Check every line of the entries that follow, and copy the ones containing "eapply".

▶ Stored data entries:
· · · · ·

(** The number written for a system call: its index in the table. *)
Lemma detranslate_cases abi s :
  abi <> ABI_3 -> s <> PR_void ->
  (exists n, detranslate_sysnum abi s = Ok n /\ 0 <= n < zlen (sysnum_table abi)
     /\ sysnum_table abi !! Z.to_nat n = Some s)
  \/ (detranslate_sysnum abi s = Ok SYSCALL_AVOIDER /\ s ∉ sysnum_table abi).
Proof.
  intros Habi Hs. unfold detranslate_sysnum. rewrite (proj2 (Z.eqb_neq _ _) Hs), get_sysnums_table by done.
  cbn [res_bind table table_offset]. destruct (find_sysnum _ _ _) as [i|] eqn:E; [left | right].
  - apply find_sysnum_some in E as [Hi E]. rewrite Z.sub_0_r in E. exists i. rewrite Z.add_0_r.
    split; [done|]. split; [lia | done].
  - by apply find_sysnum_none in E.
Qed.

Lemma table_small abi : zlen (sysnum_table abi) <= 512.
Proof. destruct abi; by vm_compute. Qed.

(** ** Properties *)

(** the translations of system call numbers are inverse of one another: a
    neutral number is written as a number that reads back as itself, or as the
    "void" call when the ABI does not have it, and a number of the ABI that has
    a meaning is the only one written for it. *)
Theorem sysnum_roundtrip abi :
  abi <> ABI_3 ->
  (forall s, s <> PR_void -> exists n, detranslate_sysnum abi s = Ok n /\
     if bool_decide (s ∈ sysnum_table abi)
     then translate_sysnum abi n = Ok s
     else n = SYSCALL_AVOIDER /\ translate_sysnum abi n = Ok PR_void)
  /\ (forall n s, 0 <= n -> translate_sysnum abi n = Ok s -> s <> PR_void ->
     detranslate_sysnum abi s = Ok n).
Proof.
  intros Habi. unfold detranslate_sysnum, translate_sysnum.
  rewrite (get_sysnums_table abi Habi). cbn [res_bind table_offset table_count table].
  set (t := sysnum_table abi). pose proof (tables_unique abi) as Hu. fold t in Hu.
  assert (Hsmall : zlen t < SYSCALL_AVOIDER) by (by destruct abi; vm_compute).
  assert (Hread : forall n, 0 <= n ->
    (if n <? 0 then Ok PR_void else
     if zlen t <? n - 0 then Ok PR_void else table_get t (n - 0))
    = if zlen t <? n then Ok PR_void else table_get t n).
  { intros n Hn. rewrite (proj2 (Z.ltb_ge _ _)) by lia. by rewrite Z.sub_0_r. }
  split.
  - intros s Hs. rewrite (proj2 (Z.eqb_neq _ _) Hs).
    destruct (find_sysnum t s 0) as [i|] eqn:E.
    + apply find_sysnum_some in E as [Hi E]. rewrite Z.sub_0_r in E. exists (i + 0). split; [done|].
      rewrite bool_decide_eq_true_2 by (by eapply list_elem_of_lookup_2).
      rewrite Z.add_0_r, Hread, (proj2 (Z.ltb_ge _ _)) by lia. unfold table_get. by rewrite E.
    + apply find_sysnum_none in E. exists SYSCALL_AVOIDER. split; [done|].
      rewrite bool_decide_eq_false_2 by done. split; [done|].
      by rewrite Hread, (proj2 (Z.ltb_lt _ _)) by (by unfold SYSCALL_AVOIDER).
  - intros n s Hn. rewrite Hread by done. intros E Hs. case_bool_in E; [by injection E|]. bool_facts.
    unfold table_get in E. destruct (t !! Z.to_nat n) as [s'|] eqn:Et; [|done]. injection E as ->.
    rewrite (proj2 (Z.eqb_neq _ _) Hs). destruct (find_sysnum t s 0) as [i|] eqn:Ef.
    + apply find_sysnum_some in Ef as [Hi Ef]. rewrite Z.sub_0_r in Ef.
      pose proof (unique_index t s _ _ Hu Hs Et Ef). f_equal. lia.
    + apply find_sysnum_none in Ef. destruct Ef. by eapply list_elem_of_lookup_2.
Qed.

Lemma sysnum_roundtrip_witness :
  detranslate_sysnum ABI_DEFAULT PR_openat = Ok 56 /\ translate_sysnum ABI_DEFAULT 56 = Ok PR_openat.
Proof.
  destruct (sysnum_roundtrip ABI_DEFAULT ltac:(done)) as [H1 H2].
  destruct (H1 PR_openat ltac:(done)) as (n & E & H). rewrite bool_decide_eq_true_2 in H
    by (by apply (bool_decide_unpack _); vm_compute).
  assert (n = 56) as -> by (vm_compute in E; congruence). done.
Defined.

(** translate_sysnum() tests [index > length] where it means [index >=
    length]: the first number after the end of a table is read out of bounds;
    every other number is safe. *)
Theorem translate_sysnum_overrun abi n :
  abi <> ABI_3 -> 0 <= n ->
  if n =? zlen (sysnum_table abi) then translate_sysnum abi n = Stuck OutOfBounds
  else exists s, translate_sysnum abi n = Ok s.
Proof.
  intros Habi Hn. unfold translate_sysnum. rewrite (get_sysnums_table abi Habi).
  cbn [res_bind table_offset table_count table]. set (t := sysnum_table abi).
  rewrite (proj2 (Z.ltb_ge n 0)), Z.sub_0_r by lia. case_bool; bool_facts; unfold table_get.
  - rewrite (proj2 (Z.ltb_ge _ _)) by lia. rewrite lookup_ge_None_2; [done|]. unfold zlen in *. lia.
  - case_bool; [by eexists|]. bool_facts.
    destruct (lookup_lt_is_Some_2 t (Z.to_nat n)) as [s ->]; [unfold zlen in *; lia | by eexists].
Qed.

Lemma translate_sysnum_overrun_witness : translate_sysnum ABI_DEFAULT 468 = Stuck OutOfBounds.
Proof. apply (translate_sysnum_overrun ABI_DEFAULT 468 ltac:(done) ltac:(lia)). Defined.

· · · · ·

▶ Completed exercise:
      rewrite bool_decide_eq_true_2 by (by eapply list_elem_of_lookup_2).
    + apply find_sysnum_none in Ef. destruct Ef. by eapply list_elem_of_lookup_2.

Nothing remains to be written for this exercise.